Task directions: Of all the entries below, retype only the lines from the one with "Lemma insert_desc_perm (x" through the one with "A -> list B)", exactly as they appear.

── Material for the task ──

Lemma insert_desc_sorted (x : string * Z) (l : list (string * Z)) :
  StronglySorted newer l -> StronglySorted newer (insert_desc x l).
Proof.
  induction 1 as [|y l Hl IH Hy]; cbn.
  - constructor; constructor.
  - destruct (Z.ltb_spec (snd x) (snd y)) as [Hlt|Hge].
    + constructor; [exact IH|].
      apply Forall_forall. intros z Hz.
      apply insert_desc_in in Hz as [->|Hz].
      * unfold newer. lia.
      * rewrite Forall_forall in Hy. now apply Hy.
    + constructor; [now constructor|].
      constructor; [exact Hge|].
      apply Forall_forall. intros z Hz. rewrite Forall_forall in Hy.
      specialize (Hy z Hz). unfold newer in *. lia.
Qed.

Lemma sort_desc_sorted (l : list (string * Z)) :
  StronglySorted newer (sort_desc l).
Proof.
  induction l as [|x l IH]; cbn; [constructor|].
  now apply insert_desc_sorted.
Qed.

Lemma sort_desc_in (z : string * Z) (l : list (string * Z)) :
  In z (sort_desc l) -> In z l.
Proof.
  induction l as [|x l IH]; cbn; [tauto|].
  intros H. apply insert_desc_in in H as [->|H]; [now left | right; auto].
Qed.

(** The candidates come most recently modified first. *)
Lemma find_all_possible_binaries_sorted (w : World) :
  StronglySorted (newer_first w) (find_all_possible_binaries w).
Proof.
  unfold find_all_possible_binaries.
  set (binaries := flat_map _ patterns).
  assert (Hkey : forall x, In x (sort_desc binaries) -> snd x = getmtime w (fst x)).
  { intros x Hx. apply sort_desc_in in Hx. unfold binaries in Hx.
    apply in_flat_map in Hx as (pattern & _ & Hx).
    apply in_map_iff in Hx as (m & <- & _). reflexivity. }
  assert (Hs := sort_desc_sorted binaries).
  induction Hs as [|x l Hl IH Hx]; cbn; constructor.
  - apply IH. intros y Hy. apply Hkey. now right.
  - apply Forall_forall. intros b Hb.
    apply in_map_iff in Hb as (y & <- & Hy).
    rewrite Forall_forall in Hx. specialize (Hx y Hy).
    unfold newer_first, newer in *.
    rewrite <- (Hkey x (or_introl eq_refl)), <- (Hkey y (or_intror Hy)).
    exact Hx.
Qed.

End CandidateOrder.

(** C7.  When the report declares a UUID (and the locator has to search),
    the search returns the first candidate, in most-recently-modified
    order, whose computed UUID equals the declared one up to letter case;
    the identity tool is run on the candidates before it and on it, and on
    none after it. *)
Theorem find_app_binary_uuid_match :
  forall (w : World) (data : Report.t) (I : Image.t) (out0 : list Event)
         (pre : list string) (c : string) (post : list string) (u : string),
    declared_identity (Report.binary_images data) = (identity_of I, out0) ->
    get (Image.image_addr I) 0 <> 0 ->
    get (Image.uuid I) "" <> EmptyString ->
    PyStr.truthy (get (Image.name I) "")
    && path_exists w (get (Image.name I) "") = false ->
    find_all_possible_binaries w = pre ++ c :: post ->
    fst (get_binary_uuid w c "arm64") = Some u ->
    eq_ignoring_case u (get (Image.uuid I) "") ->
    (forall c' u', In c' pre ->
                   fst (get_binary_uuid w c' "arm64") = Some u' ->
                   ~ eq_ignoring_case u' (get (Image.uuid I) "")) ->
    fst (find_app_binary w data) = (Some c, Some (get (Image.image_addr I) 0))
    /\ spawned (run_events (snd (find_app_binary w data)))
       = List.map dwarfdump_cmd (pre ++ [c])
    /\ StronglySorted (newer_first w) (pre ++ c :: post).
Proof.
  intros w data I out0 pre c post u Hid Haddr Huuid Hpath Hcands Hc Hcase Hpre.
  set (declared := get (Image.uuid I) "") in *.
  assert (Hne : PyStr.upper declared <> EmptyString)
    by (intros E; apply (proj1 (upper_empty declared)) in E; exact (Huuid E)).
  assert (Hu : u = PyStr.upper declared).
  { rewrite <- (get_binary_uuid_upper _ _ _ _ Hc). exact Hcase. }
  subst u.
  assert (Hpre' : forall c', In c' pre ->
            fst (get_binary_uuid w c' "arm64") <> Some (PyStr.upper declared)).
  { intros c' Hin E. apply (Hpre c' _ Hin E).
    unfold eq_ignoring_case. apply upper_idem. }
  destruct (match_candidates_first w _ pre c post Hne Hpre' Hc) as [Hfst Hsp].
  split; [|split].
  - rewrite find_app_binary_result, Hid. cbn [fst identity_of load_addr
      simulator_path report_uuid truthy_opt get].
    rewrite (truthy_int_some _ Haddr). cbn [negb]. rewrite Hpath.
    fold declared. rewrite Hcands. rewrite <- Hcands at 1.
    destruct (find_all_possible_binaries w) as [|latest rest] eqn:E.
    + destruct pre; discriminate Hcands.
    + cbn [PyStr.truthy]. destruct (PyStr.upper declared) eqn:Eu; [congruence|].
      cbn [PyStr.truthy]. now rewrite Hfst.
  - rewrite spawned_run_events, find_app_binary_spawns; rewrite Hid;
      cbn [fst identity_of load_addr simulator_path report_uuid truthy_opt get].
    + fold declared. now rewrite Hcands.
    + now apply truthy_int_some.
    + exact Hpath.
    + now apply truthy_opt_some.
  - rewrite <- Hcands. apply find_all_possible_binaries_sorted.
Qed.

(** The report declares abcd-1234; the newer build is tried first and
    does not match, the older one computes ABCD-1234 and is returned. *)
Lemma find_app_binary_uuid_match_witness :
  fst (find_app_binary search_world (sample_report [sample_app]))
  = (Some old_build, Some 4294967296)
  /\ spawned (run_events
                (snd (find_app_binary search_world (sample_report [sample_app]))))
     = [dwarfdump_cmd new_build; dwarfdump_cmd old_build]
  /\ StronglySorted (newer_first search_world) [new_build; old_build].
Proof.
  apply (find_app_binary_uuid_match
           search_world (sample_report [sample_app]) sample_app_image []
           [new_build] old_build [] "ABCD-1234").
  - reflexivity.
  - discriminate.
  - discriminate.
  - reflexivity.
  - reflexivity.
  - reflexivity.
  - reflexivity.
  - intros c' u' [<-|[]] Hu'. vm_compute in Hu'. injection Hu' as <-.
    unfold eq_ignoring_case. vm_compute. discriminate.
Defined.

(** ** Failure exits *)

Section FailureExits.

Lemma insert_desc_perm (x : string * Z) (l : list (string * Z)) :
  Permutation (x :: l) (insert_desc x l).
Proof.
  induction l as [|y l IH]; cbn [insert_desc]; [reflexivity|].
  destruct (snd x <? snd y); [|reflexivity].
  rewrite perm_swap. now apply perm_skip.
Qed.

Lemma sort_desc_perm (l : list (string * Z)) : Permutation l (sort_desc l).
Proof.
  induction l as [|x l IH]; cbn; [constructor|].
  rewrite <- insert_desc_perm. now apply perm_skip.
Qed.

Lemma flat_map_map {A B C : Type} (f : B -> C) (g : A -> list B) (l : list A) :
  flat_map (fun x => List.map f (g x)) l = List.map f (flat_map g l).
Proof.
  induction l as [|x l IH]; cbn; [reflexivity|]. now rewrite IH, map_app.
Qed.

(** The list the function sorts: each existing match with its time. *)
Lemma find_all_possible_binaries_unfold (w : World) :
  find_all_possible_binaries w
  = List.map fst (sort_desc (List.map (fun m => (m, getmtime w m))
                                      (existing_matches w))).
Proof.
  unfold find_all_possible_binaries, existing_matches.
  now rewrite <- flat_map_map.
Qed.

Lemma find_all_possible_binaries_perm (w : World) :
  Permutation (existing_matches w) (find_all_possible_binaries w).
Proof.
  rewrite find_all_possible_binaries_unfold.
  rewrite <- sort_desc_perm, map_map. cbn [fst]. now rewrite map_id.
Qed.

Lemma existing_matches_exist (w : World) (p : string) :
  In p (existing_matches w) -> path_exists w p = true.
Proof.
  unfold existing_matches. intros H.
  apply in_flat_map in H as (pattern & _ & H).
  now apply filter_In in H as [_ H].
Qed.

Lemma find_all_possible_binaries_exist (w : World) (p : string) :
  In p (find_all_possible_binaries w) ->
  In p (existing_matches w) /\ path_exists w p = true.
Proof.
  intros H.
  apply (Permutation_in _ (Permutation_sym (find_all_possible_binaries_perm w)))
    in H.
  split; [exact H | now apply existing_matches_exist].
Qed.


Lemma spawns_prints {A : Type} (f : A -> Msg) (l : list A) :
  spawns (List.map (fun x => Print (f x)) l) = [].
Proof. induction l; [reflexivity | exact IHl]. Qed.

Lemma match_candidates_dwarfdump (w : World) (report_uuid : string)
  (candidates : list string) :
  Forall is_dwarfdump (spawns (snd (match_candidates w report_uuid candidates))).
Proof.
  induction candidates as [|c candidates IH]; cbn [match_candidates];
    [constructor|].
  assert (Hev := get_binary_uuid_events w c "arm64").
  destruct (get_binary_uuid w c "arm64") as [bu sp]. cbn in Hev. subst sp.
  destruct (truthy_opt bu && _).
  - cbn [snd]. rewrite !spawns_app, spawns_say. cbn.
    constructor; [now exists c | constructor].
  - destruct (match_candidates w report_uuid candidates) as [r later].
    cbn [snd] in *. rewrite !spawns_app, spawns_say. cbn [spawns app].
    constructor; [now exists c|].
    destruct (truthy_opt bu); now rewrite ?spawns_say.
Qed.

Lemma declared_identity_spawns (images : list Image.t) :
  spawns (snd (declared_identity images)) = [].
Proof.
  unfold declared_identity. destruct (negb _); [|reflexivity].
  now destruct images.
Qed.

Lemma find_app_binary_dwarfdump (w : World) (data : Report.t) :
  Forall is_dwarfdump (spawns (snd (find_app_binary w data))).
Proof.
  unfold find_app_binary.
  assert (Hid := declared_identity_spawns (Report.binary_images data)).
  destruct (declared_identity (Report.binary_images data)) as [id out1].
  cbn [snd] in Hid.
  destruct (negb (truthy_int (load_addr id))).
  { cbn [snd]. rewrite spawns_app, spawns_say, Hid. constructor. }
  destruct (truthy_opt (simulator_path id) && _).
  { cbn [snd]. rewrite !spawns_app, !spawns_say, Hid.
    destruct (truthy_opt (report_uuid id)); constructor. }
  destruct (find_all_possible_binaries w) as [|latest rest].
  { cbn [snd]. rewrite !spawns_app, !spawns_say, Hid.
    destruct (truthy_opt (report_uuid id)); constructor. }
  assert (Hm := match_candidates_dwarfdump w (get (report_uuid id) "")
                  (latest :: rest)).
  destruct (truthy_opt (report_uuid id)).
  - destruct (match_candidates w _ (latest :: rest)) as [[c|] out5];
      cbn [snd] in *; rewrite !spawns_app, ?spawns_say, Hid; cbn [spawns app];
      now rewrite ?app_nil_r.
  - cbn [snd]. rewrite !spawns_app, ?spawns_say, Hid. constructor.
Qed.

───

Result of this task:
Lemma insert_desc_perm (x : string * Z) (l : list (string * Z)) :
  Permutation (x :: l) (insert_desc x l).
Proof.
  induction l as [|y l IH]; cbn [insert_desc]; [reflexivity|].
  destruct (snd x <? snd y); [|reflexivity].
  rewrite perm_swap. now apply perm_skip.
Qed.

Lemma sort_desc_perm (l : list (string * Z)) : Permutation l (sort_desc l).
Proof.
  induction l as [|x l IH]; cbn; [constructor|].
  rewrite <- insert_desc_perm. now apply perm_skip.
Qed.

Lemma flat_map_map {A B C : Type} (f : B -> C) (g : A -> list B) (l : list A) :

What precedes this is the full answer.